In default, a FieldEntryNumeric type do not have range constraints.

FieldEntryNumeric()
    : has_begin_(false), has_end_(false) {}

4.3 Member Functions¶

4.3.1 set_range¶

It simply sets the range of begin and end, and turns on the flag has_begin_ and has_end_.

virtual TEntry &set_range(DType begin, DType end) {
  begin_ = begin; end_ = end;
  has_begin_ = true; has_end_ = true;
  return this->self();
}

4.3.2 set_lower_bound¶

It simply sets the begin_ and turns on the flag has_begin_.

virtual TEntry &set_lower_bound(DType begin) {
  begin_ = begin; has_begin_ = true;
  return this->self();
}

4.3.3 Check¶

It does a simple checking of parameter constraints.

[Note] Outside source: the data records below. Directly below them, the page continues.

(** * QuickTalk: recording sessions, transcription pipeline and session log

    A shallow embedding of [simple_transcriber.py], [session_logger.py] and
    [simple_visual_indicators.py].

    Conventions of the embedding.

    - The module-level globals of [simple_transcriber.py] are the fields of
      the record [World]; the objects they refer to (the session logger, the
      visual indicator, the timers, the session log file, the temporary WAV
      file) live in the same record, so that a method call on a collaborator
      is a state change of the world.
    - Python exceptions are explicit: a computation is a function from a
      state to a result ([Val] or [Raise]), a new state and the list of
      observable events it produced.  [try]/[except]/[finally] are
      combinators.  An early [return] inside an [if] is written as the
      [else] branch holding the rest of the block.
    - Calls that leave the process (audio device, file writes and removals,
      the speech-to-text engine, clipboard, synthetic keystrokes, desktop
      notifications, tray icon) may raise; what they do in one invocation is
      read from an environment record.  In-process computations (list and
      array manipulation, [logging], [time.sleep], [os.path.exists]) are
      total.
    - Wall-clock times and durations (Python floats) are rationals.
    - The functions of [simple_transcriber.py] run on several threads and
      the module has no lock.  A function of the embedding is the call
      running without another thread in between; [Transcriber.interleave]
      lets the calls take turns at the places where they wait, and a
      statement about a function says what the call does when nothing runs
      in between, unless it is about [interleave]. *)

From Stdlib Require Import List Bool Arith NArith Lia String Ascii QArith Lqa.
Import ListNotations.
Open Scope string_scope.
Open Scope list_scope.
Lemma missing_parameter_fails_at_render_witness :
  (∀ children, func_arguments LoopScene.untitled children = Raise (KeyError "title")) ∧
  py_str 3 LoopScene.untitled_store 0%nat = Raise (KeyError "title").
Proof.
  apply (missing_parameter_fails_at_render LoopScene.untitled_store 0%nat
           LoopScene.untitled BagScene.card_fn [] ["size"] "title" 2).
  - reflexivity.
  - reflexivity.
  - reflexivity.
  - intros p Hp. by apply elem_of_nil in Hp.
  - apply (bool_decide_unpack _). vm_compute. exact I.
  - reflexivity.
Defined.

(** X13.  Entering an instance again inside its own block, in the same
scope, makes it its own child, twice, and leaves the instance itself in the
slot: the pair that was active before the outer enter is not restored. *)
Theorem reentered_block_attaches_to_itself `{!Prims}
    (f : Z) (s : store) (self : loc) (o : obj) (vs : list value) :
  heap s !! self = Some o →
  has_children_mixin (cls_kind (cls o)) = true →
  _children o = VSeq vs →
  ∃ s4 o4,
    run_reentered_block f s self = Ok s4 ∧
    last_parent s4 = (Some f, Some self) ∧
    heap s4 !! self = Some o4 ∧
    _children o4 = VSeq (vs ++ [VRef self; VRef self]) ∧
    props o4 = props o ∧ cls o4 = cls o.
Proof.
  intros Hl Hk Hch. unfold run_reentered_block.
  assert (__enter__ s self f =
          Ok (with_last_parent (set_obj s self (with_saved o (last_parent s)))
                (Some f, Some self), self)) as ->.
  { unfold __enter__. rewrite (children_capable_Some _ _ _ Hl Hk). simpl.
    by destruct (last_parent s). }
  simpl.
  set (o1 := with_saved o (last_parent s)).
  set (s1 := with_last_parent (set_obj s self o1) (Some f, Some self)).
  assert (__enter__ s1 self f =
          Ok (with_last_parent
                (set_obj s1 self (with_saved o1 (Some f, Some self)))
                (Some f, Some self), self)) as ->.
  { unfold __enter__.
    rewrite (children_capable_Some s1 self o1); [done|apply lookup_insert_eq|done]. }
  simpl.
  set (o2 := with_saved o1 (Some f, Some self)).
  set (s2 := with_last_parent (set_obj s1 self o2) (Some f, Some self)).
  set (o3 := with_children o2 (VSeq (vs ++ [VRef self]))).
  assert (__exit__ s2 self f None =
          Ok (with_last_parent (set_obj s2 self o3) (Some f, Some self))) as ->.
  { unfold __exit__.
    rewrite (children_capable_Some s2 self o2); [|apply lookup_insert_eq|done].
    simpl. rewrite bool_decide_true by done.
    rewrite (get_obj_Some s2 self o2) by apply lookup_insert_eq.
    simpl. by rewrite Hch. }
  simpl.
  set (s3 := with_last_parent (set_obj s2 self o3) (Some f, Some self)).
  set (o4 := with_children o3 (VSeq ((vs ++ [VRef self]) ++ [VRef self]))).
  exists (with_last_parent (set_obj s3 self o4) (Some f, Some self)), o4.
  split.
  { unfold __exit__.
    rewrite (children_capable_Some s3 self o3); [|apply lookup_insert_eq|done].
    simpl. rewrite bool_decide_true by done.
    by rewrite (get_obj_Some s3 self o3) by apply lookup_insert_eq. }
  split; [done|]. split; [apply lookup_insert_eq|].
  simpl. by rewrite <- app_assoc.
Qed.

Lemma reentered_block_attaches_to_itself_witness :
  ∃ s4 o4,
    run_reentered_block 7 AssemblyScene.st 0%nat = Ok s4 ∧
    last_parent s4 = (Some 7, Some 0%nat) ∧
    heap s4 !! 0%nat = Some o4 ∧
    _children o4 = VSeq ([] ++ [VRef 0%nat; VRef 0%nat]) ∧
    props o4 = props Scene.fresh_div ∧ cls o4 = cls Scene.fresh_div.
Proof.
  apply (reentered_block_attaches_to_itself 7 AssemblyScene.st 0%nat
           Scene.fresh_div []).
  - reflexivity.
  - reflexivity.
  - reflexivity.
Defined.

(** ** Item access, content and lazy binding *)

Section item_access.
Context `{!Prims}.

Lemma append_empty_r (x : string) : x +:+ "" = x.
Proof.
  induction x as [|a x IH]; [done|].
  change (String a (x +:+ "") = String a x). by rewrite IH.
Qed.

Lemma append_assoc (x y z : string) : (x +:+ y) +:+ z = x +:+ (y +:+ z).
Proof.
  induction x as [|a x IH]; [done|].
  change (String a ((x +:+ y) +:+ z) = String a (x +:+ (y +:+ z))).
  by rewrite IH.
Qed.

Lemma concat_cons (x : string) (xs : list string) :
  Str.concat (x :: xs) = x +:+ Str.concat xs.
Proof.
  unfold Str.concat. destruct xs as [|y ys]; simpl; [by rewrite append_empty_r|done].
Qed.

Lemma result_mapM_fmap {A B C} (f : B → result C) (h : A → B) (l : list A) :
  result_mapM f (map h l) = result_mapM (fun x => f (h x)) l.
Proof. induction l as [|x l IH]; simpl; [done|]. by rewrite IH. Qed.

(** The children texts of plain values. *)
Lemma assembled_plain_children (s : store) (str_of : loc → result string)
    (ds : list data) :
  result_mapM (assembled_item s str_of) (map VData ds) = Ok (map escape_data ds).
Proof.
  rewrite result_mapM_fmap. apply result_mapM_map_ok.
  intros d _. by destruct d.
Qed.

Lemma concat_escaped_chars (t : string) :
  escape_text "" = "" →
  (∀ a b, escape_text (a +:+ b) = escape_text a +:+ escape_text b) →
  Str.concat (map escape_text (Str.chars t)) = escape_text t.
Proof.
  intros Hnil Hhom. induction t as [|a t IH]; simpl; [done|].
  rewrite concat_cons, IH, <- Hhom. done.
Qed.

Lemma render_text_children (s : store) (str_of : loc → result string)
    (o : obj) (t : string) :
  escape_text "" = "" →
  (∀ a b, escape_text (a +:+ b) = escape_text a +:+ escape_text b) →
  cls_kind (cls o) = KHtml →
  __render s str_of o (VData (DStr t)) = Ok (element_text o (escape_text t)).
Proof.
  intros Hnil Hhom Hk. unfold __render. simpl.
  destruct (String.eqb t "") eqn:Et; simpl.
  - apply String.eqb_eq in Et as ->. unfold _render. rewrite Hk.
    by rewrite Hnil.
  - unfold _escape. simpl. rewrite result_mapM_fmap.
    rewrite (result_mapM_map_ok _ escape_text) by done. simpl.
    rewrite concat_escaped_chars by done. unfold _render. by rewrite Hk.
Qed.
End item_access.
(** * SportiQue XRPL contracts: consent credentials, hash-locked escrow,
      audit trail and the platform that sequences them

    A shallow embedding of [consent_manager.py], [escrow_payment.py],
    [audit_trail.py] and [sportique_platform.py].

    Conventions of the embedding
    - A Python [str] is the [string] of the bytes of its UTF-8 encoding:
      [s.encode()] is the string itself, strings compare as in Python (the
      order of UTF-8 bytes is the order of code points), and what Python
      does character by character ([len], [s[:n]], the escapes of
      [json.dumps]) goes by the code points the bytes encode. [str.upper]
      is modelled on text without cased letters outside ASCII.
    - A naive [datetime] is an integer number of microseconds ([Z]) since
      1970-01-01T00:00:00, between [datetime_min] and [datetime_max]; a
      [timedelta] is a number of microseconds. Building a [timedelta] and
      adding it to a datetime raise [OverflowError] as in Python; datetimes
      compare with [Z.ltb].
    - A Python [float] is a binary64 [float] of the kernel.
    - A [Dict[str, X]] registry of a manager is a [gmap string X]; a JSON-like
      [dict] whose key order matters for serialisation is an association list.
    - Every method takes the manager (the Python [self]) and returns the new
      manager next to its result; a raised exception is a [Raise] result, and
      the manager returned with it holds the mutations made before the raise.
    - The values a call draws from the operating system ([secrets.token_hex],
      [uuid.uuid4], the PSS salt) and the clock reading [datetime.utcnow()]
      are arguments of the call; the clock is read once per call. *)

From Stdlib Require Import ZArith Floats String Ascii.
From stdpp Require Import gmap strings list pretty sorting.

Set Warnings "-register-all".

Local Open Scope Z_scope.
Local Open Scope string_scope.

(** ** Exceptions *)

Inductive PyError : Type :=
| ValueError (msg : string)
| KeyError (key : string)
| TypeError (msg : string)
| OverflowError (msg : string).

Inductive outcome (A : Type) : Type :=
| Return (a : A)
| Raise (e : PyError).
Arguments Return {A} a.
Arguments Raise {A} e.

(** Sequencing: a raise skips the rest of the body. *)
#[global] Instance outcome_bind : MBind outcome :=
  fun A B (k : A -> outcome B) (x : outcome A) =>
    match x with
    | Return a => k a
    | Raise e => Raise e
    end.

Definition is_return {A : Type} (x : outcome A) : bool :=
  match x with Return _ => true | Raise _ => false end.

(** ** What the host libraries provide

    [hashlib], [cryptography], [datetime] and the float printer are not part
    of the repository; the contracts are stated over any implementation of
    them. *)

Class Host : Type := {
  (** [hashlib.sha256(s.encode()).digest()] *)
  sha256 : string -> string;
  (** [private_key.public_key()] *)
  rsa_public_key : string -> string;
  (** [private_key.sign(m, PSS(MGF1(SHA256), MAX_LENGTH), SHA256()).hex()],
      with the salt the padding draws *)
  rsa_pss_sign : string -> string -> string -> string;
  (** [public_key.verify(bytes.fromhex(sig), m, PSS(...), SHA256())]:
      [true] when it returns, [false] when it (or [fromhex]) raises *)
  rsa_pss_verify : string -> string -> string -> bool;
  (** [dt.isoformat()] *)
  isoformat : Z -> string;
  (** [int(dt.timestamp())] of a naive datetime: [timestamp] goes by the
      local time zone and raises [ValueError] for a date within a day of
      the limits of [datetime] *)
  posix_timestamp : Z -> outcome Z;
  (** [float.__repr__], used by [str] and by [json.dumps] *)
  float_repr : float -> string;
  (** [FHIRDataManager.create_sample_heart_rate_bundle(patient_id,
      consent_id, days)] of fhir_manager.py at a clock reading and a drawn
      uuid: the bundle id and the bundle hash. The FHIR manager writes to
      its own bundle registry only; it dates its resources up to 30 days
      before the clock reading, which raises [OverflowError] before
      [datetime.min]. *)
  create_sample_heart_rate_bundle :
    Z -> string -> string -> string -> Z -> outcome (string * string)
}.
(** * AppNavigation: the navigation-state coordinator of the app front-end

    A shallow embedding of [frontend/app/src/util/AppNavigation.ts]:
    the two protocol strategies [AppNavigationV1] (flat page list) and
    [AppNavigationV2] (sectioned navigation), and the dispatcher
    [AppNavigation] that owns at most one of them at a time.

    Conventions of the embedding.
    - A TypeScript value of type [T | null | undefined] is an [option T];
      [None] stands for both [null] and [undefined] (the code only ever
      applies [??], [?.], [||], truthiness and [===] against a string to
      such values, none of which tells the two apart).
    - Strings are byte strings; the middle dot of the document title is its
      UTF-8 encoding.
    - Objects with mutable fields live in a store and are named by a
      reference; closures are functions that read the store when they are
      run, not when they are built.
    - A handler is a computation over the [World] that either returns or
      throws; what it wrote before throwing stays written. *)

From Stdlib Require Import String List Bool Arith Lia.
Import ListNotations.
Open Scope string_scope.

(** ** JavaScript operators on possibly absent values *)

(** [a ?? d] *)
Definition nullish {A : Type} (a : option A) (d : A) : A :=
  match a with
  | Some v => v
  | None => d
  end.

Notation "a ?? d" := (nullish a d) (at level 45, left associativity).

(** [s || ""] on a possibly absent string: an absent and an empty string are
    both falsy, and the right operand is the empty string. *)
Definition or_empty (s : option string) : string :=
  match s with
  | Some v => if String.eqb v "" then "" else v
  | None => ""
  end.

(** Truthiness of a possibly absent boolean, as tested by [b ? x : y]. *)
Definition truthy (b : option bool) : bool :=
  match b with
  | Some true => true
  | _ => false
  end.

(** [a === s] where [s] is a string: an absent value is never equal to it. *)
Definition strict_eq (a : option string) (s : string) : bool :=
  match a with
  | Some v => String.eqb v s
  | None => false
  end.

(** ** Protocol messages

    The message types are imported from [@streamlit/lib]; the records below
    carry the fields this file reads, optional where the imported interface
    marks them optional. *)

Module IAppPage.
Record t : Type := mk {
  pageScriptHash : option string;
  pageName : option string;
  isDefault : option bool
}.
End IAppPage.

Module IConfig.
Record t : Type := mk {
  hideSidebarNav : option bool
}.
End IConfig.

Module NewSession.
Record t : Type := mk {
  appPages : list IAppPage.t;
  pageScriptHash : string;
  config : option IConfig.t
}.
End NewSession.

Module PagesChanged.
Record t : Type := mk {
  appPages : list IAppPage.t
}.
End PagesChanged.

Module PageNotFound.
Record t : Type := mk {
  pageName : string
}.
End PageNotFound.

Module INavigationSection.
Record t : Type := mk {
  header : option string;
  appPages : option (list IAppPage.t)
}.
End INavigationSection.

Module Navigation.
Record t : Type := mk {
  sections : list INavigationSection.t;
  position : string;
  pageScriptHash : string
}.
End Navigation.

(** ** The JavaScript [Map], keyed by strings

    A [Map] iterates in insertion order and [set] on a key that is already
    there replaces the value where the key stands. *)

Module JsMap.
Section WithValue.
Variable V : Type.

Definition t : Type := list (string * V).

Definition empty : t := [].

Fixpoint set (m : t) (k : string) (v : V) : t :=
  match m with
  | [] => [(k, v)]
  | (k', v') :: m' =>
      if String.eqb k' k then (k', v) :: m' else (k', v') :: set m' k v
  end.

Fixpoint get (m : t) (k : string) : option V :=
  match m with
  | [] => None
  | (k', v') :: m' => if String.eqb k' k then Some v' else get m' k
  end.

Definition keys (m : t) : list string := map fst m.
End WithValue.

Arguments empty {V}.
Arguments set {V} m k v.
Arguments get {V} m k.
Arguments keys {V} m.
End JsMap.

(** ** State patches *)

(** A key of an object literal: written with a value, or left out. *)
Inductive field (A : Type) : Type :=
| absent : field A
| present : A -> field A.

Arguments absent {A}.
Arguments present {A} _.

Module AppNavigationState.
(** [AtLeastOne<AppNavigationState>]: a patch of the state. *)
Record partial : Type := mk {
  hideSidebarNav : field bool;
  appPages : field (list IAppPage.t);
  currentPageScriptHash : field (option string);
  navPageSections : field (JsMap.t (option (list IAppPage.t)))
}.
End AppNavigationState.

(** ** The world the handlers act on *)

(** Messages for the host frame, [hostCommunicationMgr.sendMessageToHost]. *)
Inductive HostMessage : Type :=
| SET_APP_PAGES (appPages : list IAppPage.t)
| SET_CURRENT_PAGE_NAME (currentPageName : option string)
                        (currentPageScriptHash : option string).

(** Calls that leave the module, in the order they are made. *)
Inductive Call : Type :=
| onUpdatePageUrl (mainPageName : string) (newPageName : option string)
                  (isViewingMainPage : bool)
| onPageNotFound (pageName : string)
| metricsEnqueue (evName : string) (numPages : nat) (isMainPage : option bool)
| sendMessageToHost (msg : HostMessage).

Definition Ref : Type := nat.

(** The fields of an [AppNavigationV1] object ([parent] is the one
    dispatcher and is left out). *)
Module V1Fields.
Record t : Type := mk {
  appPages : list IAppPage.t;
  currentPageScriptHash : option string;
  hideSidebarNav : option bool
}.
End V1Fields.

(** What [AppNavigation.versionManager] points to when it is not [null].
    An [AppNavigationV2] object has no field but [parent]. *)
Inductive VersionManager : Type :=
| V1 (this : Ref)
| V2.

Record World : Type := mkWorld {
  heap : Ref -> V1Fields.t;                 (* the AppNavigationV1 objects *)
  next : Ref;                               (* first reference not yet allocated *)
  versionManager : option VersionManager;   (* AppNavigation.versionManager *)
  title : string;                           (* document.title *)
  calls : list Call                         (* outward calls so far, oldest first *)
}.

(** ** Computations that may throw *)

Inductive Exn : Type :=
| TypeError.

Inductive Completion (A : Type) : Type :=
| Returned (a : A)
| Thrown (e : Exn).

Arguments Returned {A} a.
Arguments Thrown {A} e.

Definition M (A : Type) : Type := World -> World * Completion A.

Definition ret {A : Type} (a : A) : M A := fun w => (w, Returned a).

Definition throw {A : Type} (e : Exn) : M A := fun w => (w, Thrown e).

Definition bind {A B : Type} (c : M A) (k : A -> M B) : M B :=
  fun w =>
    match c w with
    | (w', Returned a) => k a w'
    | (w', Thrown e) => (w', Thrown e)
    end.

Notation "x <- c ;; k" := (bind c (fun x => k))
  (at level 61, c at next level, right associativity).
Notation "c ;; k" := (bind c (fun _ => k))
  (at level 61, right associativity).

Definition call (c : Call) : M unit :=
  fun w => (mkWorld (heap w) (next w) (versionManager w) (title w)
                    (calls w ++ [c]), Returned tt).

Definition setTitle (s : string) : M unit :=
  fun w => (mkWorld (heap w) (next w) (versionManager w) s (calls w),
            Returned tt).

Definition load (r : Ref) : M V1Fields.t :=
  fun w => (w, Returned (heap w r)).

Definition store (r : Ref) (o : V1Fields.t) : M unit :=
  fun w => (mkWorld (fun r' => if Nat.eqb r' r then o else heap w r')
                    (next w) (versionManager w) (title w) (calls w),
            Returned tt).

Definition alloc (o : V1Fields.t) : M Ref :=
  fun w => (mkWorld (fun r' => if Nat.eqb r' (next w) then o else heap w r')
                    (S (next w)) (versionManager w) (title w) (calls w),
            Returned (next w)).

Definition getVersionManager : M (option VersionManager) :=
  fun w => (w, Returned (versionManager w)).

Definition setVersionManager (v : VersionManager) : M unit :=
  fun w => (mkWorld (heap w) (next w) (Some v) (title w) (calls w),
            Returned tt).

(** A zero-argument procedure handed back to the caller. *)
Definition Procedure : Type := M unit.

Definition MaybeStateUpdate : Type :=
  option (AppNavigationState.partial * Procedure).

Definition middot_Streamlit : string := " · Streamlit".

(** ** The legacy strategy *)

Module AppNavigationV1.

(** [constructor(parent)] *)
Definition new : M Ref :=
  alloc (V1Fields.mk [] None None).

Definition handleNewSession (this : Ref) (newSession : NewSession.t)
  : M MaybeStateUpdate :=
  (* The three assignments to [this]. The rest of the body reads the
     fields back with nothing in between that writes them, so it sees
     the values assigned here. *)
  let appPages := NewSession.appPages newSession in
  let currentPageScriptHash := NewSession.pageScriptHash newSession in
  let hideSidebarNav :=
    match NewSession.config newSession with
    | Some config => IConfig.hideSidebarNav config
    | None => None
    end ?? false in
  store this (V1Fields.mk appPages (Some currentPageScriptHash)
                          (Some hideSidebarNav)) ;;
  match appPages with
  | [] =>
      (* [this.appPages[0]] is undefined; reading [pageName] of it throws *)
      throw TypeError
  | mainPage :: _ =>
      let mainPageName := IAppPage.pageName mainPage ?? "" in
      let newPageName :=
        match find (fun page =>
                      strict_eq (IAppPage.pageScriptHash page)
                                currentPageScriptHash) appPages with
        | Some page => IAppPage.pageName page
        | None => None
        end ?? "" in
      let isViewingMainPage :=
        strict_eq (IAppPage.pageScriptHash mainPage) currentPageScriptHash in
      call (onUpdatePageUrl mainPageName (Some newPageName)
                            isViewingMainPage) ;;
      setTitle (newPageName ++ middot_Streamlit) ;;
      call (metricsEnqueue "updateReport" (length appPages)
                           (Some isViewingMainPage)) ;;
      ret (Some
        (AppNavigationState.mk
           (present hideSidebarNav)
           (present appPages)
           (present (Some currentPageScriptHash))
           absent,
         (* the closure reads [this.appPages] and
            [this.currentPageScriptHash] when it is run *)
         (self <- load this ;;
          call (sendMessageToHost
                  (SET_APP_PAGES (V1Fields.appPages self))) ;;
          self' <- load this ;;
          call (sendMessageToHost
                  (SET_CURRENT_PAGE_NAME
                     (Some (if isViewingMainPage then "" else newPageName))
                     (V1Fields.currentPageScriptHash self'))))))
  end.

virtual void Check(void *head) const {
  FieldEntryBase<TEntry, DType>::Check(head); // not implement
  DType v = this->Get(head);
  if (has_begin_ && has_end_) {
    if (v < begin_ || v > end_) {
      std::ostringstream os;
      os << "value " << v << "for Parameter " << this->key_
         << " exceed bound [" << begin_ << ',' << end_ <<']';
      throw dmlc::ParamError(os.str());
    }
  } else if (has_begin_ && v < begin_) {
      std::ostringstream os;
      os << "value " << v << "for Parameter " << this->key_
         << " should be greater equal to " << begin_;
      throw dmlc::ParamError(os.str());
  } else if (has_end_ && v > end_) {
      std::ostringstream os;
      os << "value " << v << "for Parameter " << this->key_
         << " should be smaller equal to " << end_;
      throw dmlc::ParamError(os.str());
  }
}

5. FieldEntry¶

FieldEntry defines parsing and checking behavior of DType. This class can be specialized to implement specific behavior of more settings.

5.1 FieldEntry`<typename DType>`¶

It is a general definition of FieldEntry, which only determines it inheriting from a common FieldEntryBase class or a specific FieldEntryNumeric class for numeric.

template<typename DType>
class FieldEntry :
      public IfThenElseType<dmlc::is_arithmetic<DType>::value,
                            FieldEntryNumeric<FieldEntry<DType>, DType>,
                            FieldEntryBase<FieldEntry<DType>, DType> >::Type {
};

Basically, it uses a trick to let FieldEntry inherit from different classes. Following codes will be helpful for understanding.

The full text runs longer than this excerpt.